SC-PX3VとSC-PX5VIIには、黒の濃度を深めた「Epson UltraChrome K3インク」が搭載されていて、モノクロ表現でも抜群の描写力を発揮する。また、EP-10VAも新開発の「Epson ClearChrome K2インク」を採用したことで、階調豊かなモノクロプリントを制作することが可能になった。これらの機種に搭載されたブラック系インクは、モノクロのみならずカラーでの表現においても質感や階調の向上に寄与している。

SC-PX7VII・SC-PX5VII・SC-PX3V
写真表現の幅を広げてくれる3モデルの特長とは?

美しいプリント制作が可能なSCシリーズ

前項でも述べたようにA3ノビ以上のプリントを出力する場合は、「プロセレクション」シリーズのSC-PX7VII、SC-PX5VII、SC-PX3Vが選択肢の対象となる。青色やプリントの光沢感を重視するのであればSC-PX7VII、カラーに加えモノクロでの印刷が多い人はSC-PX5VII、写真展用に大きなプリントを制作するならSC-PX3V、といった選び方がひとつの目安になりそうだ。今回はその中から、先頃発売されたばかりのSC-PX7VIIを選んで使ってみた。
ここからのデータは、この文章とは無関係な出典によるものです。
(** * KazTron: supervisor loop with back-off, the project wizard manager
      and the badge manager

    A shallow embedding of [kaztron/runner.py] ([Backoff], [run],
    [run_reboot_loop], [get_daemon_context]), of
    [kaztron/cog/projects/wizard.py] ([WizardManager]) and of
    [kaztron/cog/blots/badges.py] ([BadgeManager]), with the properties the
    specification states about them and further properties of the code.

    Conventions of the embedding.
    - Python [int] is [Z]; Python [float] is the binary64 format of
      IEEE 754, with the rounding of its sum, product and quotient. The
      power of a float is computed by the C library and is an input of the
      model (class [FloatPow]).
    - A Python dict used as a map is a [gmap]; the two-entry dict
      [self.wizards] is a record with the fields [new] and [edit], iterated
      in insertion order.
    - Code that raises is embedded in a state-and-exception monad whose
      outcomes are [Normal], [Raised] and, for the endless supervisor loop
      only, [Running].
    - Calls to collaborators (chat client, event loop, logger, state store,
      random generator) are recorded as events; what a collaborator answers
      is an explicit input of the model. *)

From Stdlib Require Import ZArith Lia.
From Stdlib Require Uint63.
From Stdlib Require Import PrimFloat.
From stdpp Require Import gmap strings list fin_maps.

Local Open Scope Z_scope.
Set Warnings "-inexact-float".

(** ** Python exceptions *)

(** The exception classes the two modules raise, catch or let through.
    [OtherException] stands for any further subclass of [Exception] a
    collaborator may raise ([discord.Forbidden], [CancelledError],
    [OSError], ...). *)
Inductive exn : Type :=
| StopIteration (msg : string)
| KeyError (msg : string)
| ValueError (msg : string)
| CommandError (msg : string)
| OtherException (cls : string)
| KeyboardInterrupt
| SystemExit (code : Z).

(** [isinstance(e, Exception)]: [KeyboardInterrupt] and [SystemExit] derive
    from [BaseException] only. *)
Definition is_Exception (e : exn) : bool :=
  match e with
  | KeyboardInterrupt | SystemExit _ => false
  | _ => true
  end.

(** ** Outcomes and the state-and-exception monad *)

Inductive outcome (A : Type) : Type :=
| Normal (a : A)
| Raised (e : exn)
| Running.
Arguments Normal {A} a.
Arguments Raised {A} e.
Arguments Running {A}.

Definition M (W A : Type) : Type := W -> outcome A * W.

Definition ret {W A} (a : A) : M W A := fun w => (Normal a, w).

Definition raise {W A} (e : exn) : M W A := fun w => (Raised e, w).

Definition bind {W A B} (c : M W A) (k : A -> M W B) : M W B :=
  fun w =>
    match c w with
    | (Normal a, w') => k a w'
    | (Raised e, w') => (Raised e, w')
    | (Running, w') => (Running, w')
    end.

Declare Scope py_scope.
Delimit Scope py_scope with py.
Notation "x <- c ;; k" := (bind c (fun x => k))
  (at level 100, c at next level, right associativity) : py_scope.
Notation "c ;;; k" := (bind c (fun _ => k))
  (at level 100, right associativity) : py_scope.

(** [try: body except <classes>: handler]. [handler e] is [None] when no
    [except] clause matches [e]. *)
Definition try_except {W A} (body : M W A) (handler : exn -> option (M W A))
  : M W A :=
  fun w =>
    match body w with
    | (Raised e, w') =>
        match handler e with
        | Some h => h w'
        | None => (Raised e, w')
        end
    | r => r
    end.

(** [try: body finally: fin]. The [finally] block runs when the body is left
    by falling off its end, by [return] or by an exception; an exception of
    the [finally] block replaces the pending one. *)
Definition try_finally {W A} (body : M W A) (fin : M W unit) : M W A :=
  fun w =>
    match body w with
    | (Running, w') => (Running, w')
    | (r, w') =>
        match fin w' with
        | (Normal _, w'') => (r, w'')
        | (Raised e, w'') => (Raised e, w'')
        | (Running, w'') => (Running, w'')
        end
    end.

(** What a collaborator call does, given its answer: return or raise. *)
Definition answer_of {W} (r : option exn) : M W unit :=
  match r with
  | None => ret tt
  | Some e => raise e
  end.

(** ** Python floats *)

(** [float(k)] for an int [k] of less than 63 bits. *)
Definition float_of_int (k : Z) : float :=
  if k <? 0 then (- of_uint63 (Uint63.of_Z (- k)))%float
  else of_uint63 (Uint63.of_Z k).

(** What [x ** n] evaluates to, for a float [x] and an int [n]: a float,
    or an exception of the class [cls] ([OverflowError] when the result is
    out of the range of the floats, [ZeroDivisionError] for [0.0] and a
    negative [n]). *)
Inductive power : Type :=
| Pow (p : float)
| PowError (cls : string).

(** The power of a float. Apart from its special cases the interpreter
    leaves it to the [pow] of the C library, whose rounding the language
    does not fix: the function is a parameter of the model. One special
    case is used: [x ** 0] is [1.0] for every [x]. *)
Class FloatPow : Type := mkFloatPow {
  float_pow : float -> Z -> power;
  float_pow_0 : forall x : float, float_pow x 0 = Pow 1%float
}.

(** A stand-in for the library in sample runs: the power as a repeated
    product, out of range when the product is infinite. *)
Fixpoint repeated_product (x : float) (k : nat) : float :=
  match k with
  | O => 1%float
  | S k' => (x * repeated_product x k')%float
  end.

Definition product_pow_of (x : float) (n : Z) : power :=
  let p := if n <? 0 then (1 / repeated_product x (Z.to_nat (- n)))%float
           else repeated_product x (Z.to_nat n) in
  if is_infinity p then PowError "OverflowError" else Pow p.

Definition product_pow : FloatPow :=
  {| float_pow := product_pow_of; float_pow_0 := fun x => eq_refl |}.

(** ** runner.py *)

Module Runner.

(** [class ErrorCodes]. *)
Module ErrorCodes.
Definition OK : Z := 0.
Definition ERROR : Z := 1.
Definition DAEMON_RUNNING : Z := 4.
Definition DAEMON_NOT_RUNNING : Z := 5.
Definition EXTENSION_LOAD : Z := 7.
Definition RETRY_MAX_ATTEMPTS : Z := 8.
Definition CFG_FILE : Z := 17.
End ErrorCodes.

(** *** class Backoff *)

(** [initial_time] and [base] are floats, as the defaults of [__init__]
    and the arguments of [run_reboot_loop] are. *)
Record Backoff : Type := mkBackoff {
  t0 : float;  (* initial_time *)
  max : Z;     (* max_attempts *)
  base : float;
  n : Z        (* number of attempts so far *)
}.

(** [Backoff.reset]. *)
Definition reset (b : Backoff) : Backoff :=
  {| t0 := t0 b; max := max b; base := base b; n := 0 |}.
CLOSE UP!! プロセレクション SC-PX7VII
インク構成は8色構成 ブルーやオレンジをはじめとした8色のインクを搭載。ブルーインクをマットブラックインクに交換すれば、マット紙の用紙を使った時にも落ち着いた風合いで表現できる グロスオプティマイザで顔料でも光沢感を!! グロスオプティマイザの搭載により、顔料モデルながらもプリント表面は非常に滑らか。特に光沢用紙を愛用している人は大いに満足するはずだ

印刷を始めてまず驚いたのが、作動音の小ささだ。これなら深夜でも家族など周囲に気兼ねすることなく、プリント作業が思う存分できる。そして刷り上がったプリントを見て、その光沢感に再び驚かされた。これはSC-PX7VIIに搭載された8色のインクのうち、グロスオプティマイザと呼ばれるインクの効果によるものだ。
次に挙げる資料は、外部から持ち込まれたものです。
Lemma occurs_append pre part s :
  occurs part s = true → occurs part (pre +:+ s) = true.
Proof.
  intros H. induction pre as [|c pre IH]; [done|].
  change (String c pre +:+ s) with (String c (pre +:+ s)).
  simpl. rewrite IH. apply orb_true_r.
Qed.

Lemma plot_type_msg_names i tag :
  occurs (pretty i) (plot_type_msg i tag) = true
  ∧ occurs tag (plot_type_msg i tag) = true.
Proof.
  unfold plot_type_msg. split.
  - apply occurs_append, occurs_prefix, prefix_app.
  - do 4 apply occurs_append. apply occurs_prefix, prefix_app.
Qed.

(** ** Everything a call can ask for *)

Lemma plot_columns_events lib fig_type x y plot_type e :
  e ∈ (plot_columns lib fig_type x y plot_type).1 →
  (ax_count fig_type (shape1 x) = None ∧ e = Stdout fig_type_msg)
  ∨ ∃ ax_num, ax_count fig_type (shape1 x) = Some ax_num
      ∧ (e = Lib (PltSubplots ax_num 1 (10, 5 * ax_num))
         ∨ tail_event ax_num x y plot_type e).
Proof.
  destruct (ax_count fig_type (shape1 x)) as [ax_num|] eqn:Hc.
  - rewrite (plot_columns_valid _ _ _ _ _ _ Hc). simpl. intros H.
    right. exists ax_num. split; [done|].
    destruct (lib _); simpl in H.
    + apply elem_of_cons in H as [->|H]; [by left|].
      right. by apply (after_grid_ensures ax_num x y plot_type lib).
    + apply list_elem_of_singleton in H as ->. by left.
  - unfold plot_columns. rewrite plot_columns_body_invalid by done. simpl.
    intros ->%list_elem_of_singleton. by left.
Qed.

Lemma ax_count_valid fig_type plot_num :
  fig_type = "single" ∨ fig_type = "subplots" →
  ∃ ax_num, ax_count fig_type plot_num = Some ax_num
            ∧ (ax_num = 1 ∨ ax_num = plot_num).
Proof.
  unfold ax_count. intros [->| ->]; simpl; eauto.
Qed.

Lemma ax_count_Some fig_type plot_num ax_num :
  ax_count fig_type plot_num = Some ax_num →
  (fig_type = "single" ∧ ax_num = 1)
  ∨ (fig_type = "subplots" ∧ ax_num = plot_num).
Proof. unfold ax_count. repeat case_decide; naive_solver. Qed.

(** ** Zero columns *)

(** C9.  With a valid [fig_type] and tables of no columns the call raises:
    the loop body never runs, nothing is drawn and the figure is not shown.
    Unless the library already refuses to make the grid, the error is the
    unbound [current_ax] at the labelling of the x-axis after the loop. *)
Theorem C9_zero_columns lib fig_type x y plot_type :
  fig_type = "single" ∨ fig_type = "subplots" →
  shape1 x = 0 →
  let r := plot_columns lib fig_type x y plot_type in
  (∃ e, r.2 = Raised e)
  ∧ drawn r.1 = [] ∧ (Lib PltShow ∉ r.1)
  ∧ (served lib r.1 → r.2 = Raised UnboundLocalError).
Proof.
  intros Hf Hx r. subst r.
  destruct (ax_count_valid _ (shape1 x) Hf) as (ax_num & Hc & _).
  rewrite (plot_columns_valid _ _ _ _ _ _ Hc). simpl.
  unfold after_grid. rewrite Hx. simpl.
  destruct (lib _) eqn:Hlib; simpl.
  - split_and!; [by eexists|done| |done].
    intros [?|?%elem_of_nil]%elem_of_cons; done.
  - split_and!; [by eexists|done| |].
    + intros [?|?%elem_of_nil]%elem_of_cons; done.
    + intros H. rewrite H in Hlib; [done|left].
Qed.

(** ** One column *)

(** C6.  On a table of one column "subplots" does exactly what "single"
    does: the same requests in the same order and the same ending.  One grid
    of one row is asked for, no per-plot title is set, no margins are
    adjusted, and a call that completes has set the overall title and the
    y-axis label on the one axes. *)
Theorem C6_one_column lib x y plot_type :
  shape1 x = 1 →
  let r := plot_columns lib "subplots" x y plot_type in
  r = plot_columns lib "single" x y plot_type
  ∧ grids r.1 = [1]
  ∧ (∀ a i, Lib (AxSet a (title_kw i)) ∉ r.1)
  ∧ (∀ kw, Lib (PltSubplotsAdjust kw) ∉ r.1)
  ∧ (completed r → Lib (AxSet 0 single_kw) ∈ r.1).
Proof.
  intros Hx r. subst r.
  assert (ax_count "subplots" (shape1 x) = Some 1) as Hc by (by rewrite Hx).
  split_and!.
  - by rewrite (plot_columns_valid _ "subplots" _ _ _ _ Hc),
      (plot_columns_valid _ "single" _ _ _ 1).
  - by apply plot_columns_grids.
  - intros a i [[? _]|(n & Hn & [?|H])]%plot_columns_events; simplify_eq.
    inversion H as [j e _ Hp| | | | |]; simplify_eq.
    inversion Hp; simplify_eq.
  - intros kw [[? _]|(n & Hn & [?|H])]%plot_columns_events; simplify_eq.
    inversion H as [j e _ Hp| | | | |]; simplify_eq.
    inversion Hp.
  - intros [(n & t & a & Hn & _ & -> & _ & ->)%shown_inv _]. simplify_eq.
    unfold finish_log, ax_of. simpl. in_log.
Qed.

(** ** Entries of [plot_type] past the columns *)

Lemma body_ext ax_num x y pt pt' i :
  pt !! i = pt' !! i → body ax_num x y pt i = body ax_num x y pt' i.
Proof. unfold body, item. by intros ->. Qed.

Lemma loop_ext ax_num x y pt pt' range current_ax lib :
  (∀ i, i ∈ range → pt !! i = pt' !! i) →
  loop ax_num x y pt range current_ax lib
  = loop ax_num x y pt' range current_ax lib.
Proof.
  revert current_ax. induction range as [|i range IH]; intros cur H; [done|].
  simpl. rewrite !bind_run, (body_ext _ _ _ pt pt') by (apply H; left).
  destruct (body _ _ _ _ _ _) as [t [s|a]]; [done|].
  rewrite IH; [done|]. intros j Hj. apply H. by right.
Qed.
顔料インクはプリント表面に〝のせる〟タイプのインクなので、通常はごくわずかに表面に凹凸が感じられるが、グロスオプティマイザによって表面が滑らかになり、まるで染料プリンターで出力したような美しい光沢感が得られる。一方、マット系の用紙を選んだ場合はその効果はオフとなり、用紙の風合いを生かしたしっとりとしたプリントに仕上がる。
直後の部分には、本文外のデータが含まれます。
(** C3: on counts that are not negative, [computeQuartiles] returns the
    values at positions floor(n/4), floor(n/2) and floor(3n/4) of the
    ascending sorted sequence [s] of the [n] nonzero counts, and
    [1, 2, 3, 4] when there is no nonzero count. *)
Theorem computeQuartiles_floor_indexed :
  forall (days : list ContributionDay) (s : list Z),
    Forall (fun d => 0 <= contributionCount d) days ->
    Permutation s (filter (fun c => negb (c =? 0)) (map contributionCount days)) ->
    Sorted Z.le s ->
    (s = [] -> computeQuartiles days = [Some 1; Some 2; Some 3; Some 4])
    /\ (s <> [] ->
        exists q1 q2 q3,
          nth_error s (length s / 4) = Some q1
          /\ nth_error s (length s / 2) = Some q2
          /\ nth_error s (3 * length s / 4) = Some q3
          /\ computeQuartiles days = [Some q1; Some q2; Some q3]).
Proof.
  intros days s Hwf Hperm Hsorted.
  assert (s = nonZeroCounts days) as ->.
  { apply sorted_perm_unique.
    - apply Sorted_StronglySorted; [|exact Hsorted]. intros x y z; lia.
    - apply nonZeroCounts_sorted.
    - rewrite Hperm, <- positive_counts_are_nonzero by exact Hwf.
      symmetry. apply nonZeroCounts_perm. }
  unfold computeQuartiles. split.
  - intros ->. reflexivity.
  - intros Hne. destruct (nonZeroCounts days) as [|c l] eqn:E; [congruence|].
    set (nz := c :: l) in *.
    assert (Hn : (0 < length nz)%nat) by (simpl; lia).
    assert (H1 : quartileIndex (length nz) 1 = (length nz / 4)%nat)
      by (unfold quartileIndex; now rewrite Nat.mul_1_r).
    assert (H2 : quartileIndex (length nz) 2 = (length nz / 2)%nat)
      by (unfold quartileIndex; change 4%nat with (2 * 2)%nat;
          now rewrite Nat.Div0.div_mul_cancel_r).
    assert (H3 : quartileIndex (length nz) 3 = (3 * length nz / 4)%nat)
      by (unfold quartileIndex; now rewrite Nat.mul_comm).
    pose proof (quartileIndex_lt (length nz) 1 Hn ltac:(lia)) as L1.
    pose proof (quartileIndex_lt (length nz) 2 Hn ltac:(lia)) as L2.
    pose proof (quartileIndex_lt (length nz) 3 Hn ltac:(lia)) as L3.
    rewrite H1 in *. rewrite H2 in *. rewrite H3 in *.
    apply nth_error_Some in L1, L2, L3.
    destruct (nth_error nz (length nz / 4)) as [q1|]; [|congruence].
    destruct (nth_error nz (length nz / 2)) as [q2|]; [|congruence].
    destruct (nth_error nz (3 * length nz / 4)) as [q3|]; [|congruence].
    now exists q1, q2, q3.
Qed.

Lemma computeQuartiles_floor_indexed_witness :
  let days := [{| date := "2024-02-26"; contributionCount := 7 |};
               {| date := "2024-02-27"; contributionCount := 0 |};
               {| date := "2024-02-28"; contributionCount := 1 |};
               {| date := "2024-02-29"; contributionCount := 3 |};
               {| date := "2024-03-01"; contributionCount := 2 |};
               {| date := "2024-03-02"; contributionCount := 1 |}] in
  let s := [1; 1; 2; 3; 7] in
  Forall (fun d => 0 <= contributionCount d) days
  /\ Permutation s (filter (fun c => negb (c =? 0)) (map contributionCount days))
  /\ Sorted Z.le s
  /\ computeQuartiles days = [Some 1; Some 2; Some 3].
Proof.
  cbv zeta.
  match goal with |- ?W /\ ?P /\ ?S /\ _ =>
    assert (Hw : W) by (repeat constructor; simpl; lia);
    assert (Hp : P);
    [ simpl;
      apply (Permutation_cons_app [7] [3; 2; 1]);
      apply (Permutation_cons_app [7; 3; 2] []);
      apply (Permutation_cons_app [7; 3] []);
      apply (Permutation_cons_app [7] []);
      reflexivity
    | assert (Hs : S) by (repeat constructor; lia) ]
  end.
  split; [exact Hw|]. split; [exact Hp|]. split; [exact Hs|].
  destruct (computeQuartiles_floor_indexed _ _ Hw Hp Hs) as [_ H].
  destruct (H ltac:(discriminate)) as (q1 & q2 & q3 & E1 & E2 & E3 & E).
  simpl in E1, E2, E3. inversion E1. inversion E2. inversion E3. subst. exact E.
Defined.

Lemma leb_undef_down (c1 c2 : Z) (q : option Z) :
  c1 <= c2 -> JS.leb_undef c2 q = true -> JS.leb_undef c1 q = true.
Proof.
  destruct q as [q|]; simpl; [|discriminate].
  rewrite !Z.leb_le. lia.
Qed.

Lemma getHeatmapLevel_range (count : Z) (quartiles : list (option Z)) :
  (getHeatmapLevel count quartiles <= 4)%nat
  /\ (getHeatmapLevel count quartiles = 0%nat <-> count = 0).
Proof.
  unfold getHeatmapLevel.
  destruct (Z.eqb_spec count 0) as [->|Hne].
  - split; [lia|tauto].
  - repeat match goal with
           | |- context [if ?b then _ else _] => destruct b
           end; (split; [lia|split; [discriminate|contradiction]]).
Qed.

Lemma getHeatmapLevel_mono (c1 c2 : Z) (quartiles : list (option Z)) :
  0 <= c1 -> c1 <= c2 ->
  (getHeatmapLevel c1 quartiles <= getHeatmapLevel c2 quartiles)%nat.
Proof.
  intros H0 Hle. unfold getHeatmapLevel.
  destruct (Z.eqb_spec c1 0) as [->|Hne1]; [lia|].
  destruct (Z.eqb_spec c2 0) as [->|Hne2]; [lia|].
  pose proof (leb_undef_down c1 c2 (JS.get quartiles 0) Hle) as D0.
  pose proof (leb_undef_down c1 c2 (JS.get quartiles 1) Hle) as D1.
  pose proof (leb_undef_down c1 c2 (JS.get quartiles 2) Hle) as D2.
  destruct (JS.leb_undef c2 (JS.get quartiles 0)); [rewrite D0 by reflexivity; lia|].
  destruct (JS.leb_undef c2 (JS.get quartiles 1));
    [rewrite D1 by reflexivity; destruct (JS.leb_undef c1 _); lia|].
  destruct (JS.leb_undef c2 (JS.get quartiles 2));
    [rewrite D2 by reflexivity;
     destruct (JS.leb_undef c1 (JS.get quartiles 0));
     destruct (JS.leb_undef c1 (JS.get quartiles 1)); lia|].
  destruct (JS.leb_undef c1 (JS.get quartiles 0));
    destruct (JS.leb_undef c1 (JS.get quartiles 1));
    destruct (JS.leb_undef c1 (JS.get quartiles 2)); lia.
Qed.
何枚かの写真を使って出力した中で、一番印象に残ったのが青カブリした奇岩の渓谷を捉えたものだった。岩の質感はもちろん、画面全体から立体感が感じられ、さまざまな青色が混在することで岩が浮かび上がるように見事に表現されていた。その仕上がり具合は自分の想像を超えていて、大いに満足できる結果が得られたのである。

ブルーカラーが加わって青色の深みがスゴイ!

SC-PX7VIIにはブルーインクが搭載されている。これにより筆者がプリントしたような青カブリした風景はもちろん、夏の海の青さや秋の澄みきった青空を自分のイメージそのままに美しく表現することが可能になった。特に海や川など水面に映り込んだ青色は、グロスオプティマイザによる効果と相まって水の表情までみずみずしく再現してくれるので、風景などをメインに撮っている人には最適なプリンターといえるだろう。

染料インク搭載の高性能コンパクトプリンター

今回取り上げた4機種の中で、唯一染料インクを搭載している「カラリオ」シリーズのEP-10VA。一般的に染料インクはインクが定着するまでに一定の時間を要するというデメリットがあるものの、使う用紙の風合いを生かせるのが最大の魅力だ。

A3も印刷できる

作品制作には欠かせないA3サイズまで印刷可能なEP-10VA。背面トレイには専用紙なら5枚、普通紙なら10枚まで一度にセットできる

CLOSE UP!! カラリオ EP-10VA
新6色インクで写真画質 レッドインクの採用で黄色から緑色の再現領域が拡大。グレーインクによって高品質なモノクロ印刷も可能だ

EP-10VAを使って光沢用紙でプリントすると、光沢感のあるプリント表面の滑らかさに目を奪われる。それに対してマット紙を使った場合は、紙の細かなテクスチャーがそのまま生かされて絵画のような独特の仕上がりになった。また、新しい「Epson ClearChrome K2インク」の採用によるものだろうか、暗部の黒がしっかりと締まっていながらも微妙な階調が出ていることが、プリントに奥行きが感じられる要因のひとつになっている。

新インクの効果はモノクロでも同様だ。岩や葉の質感が緻密に再現され、明部から暗部にかけてのグラデーションが滑らかに表現された。さらに通常のモノクロ印刷に加えて、プリント時に冷黒調、温黒調の2種類が選べる点もユニークだ。写真によってはこれらを使い分ければ、違った雰囲気で表現できる。

また、作品づくりに重宝するのが「作品印刷機能」だ。この機能はPCに接続しなくても、明るさ、コントラスト、色調の確認が一覧できたり、細かい撮影情報をプリントできる機能だ。わざわざPCを立ち上げる手間もかからないので、気軽に作品の追い込みが可能。

二つの黒インクで表現する新しいモノクロ印刷

ブラックにグレーインクを追加したことで、よりなめらかなモノクロ印刷が可能になった。暗部はブラックインクで、ハイライト部分はグレーインクで表現することで奥行きのある作品に仕上げられる。

染料インクならではのグラデーション階調

EP-10VAには新しい6色のインクが採用されている。これによりカラー表現はもちろん、モノクロでも階調豊かに表現できるようになった。また、5種類のドットサイズを使い分けて印刷するエプソン独自のインク技術「Advanced-MSDT」がさらに進化し、人間の肌なども美しく忠実に再現してくれる。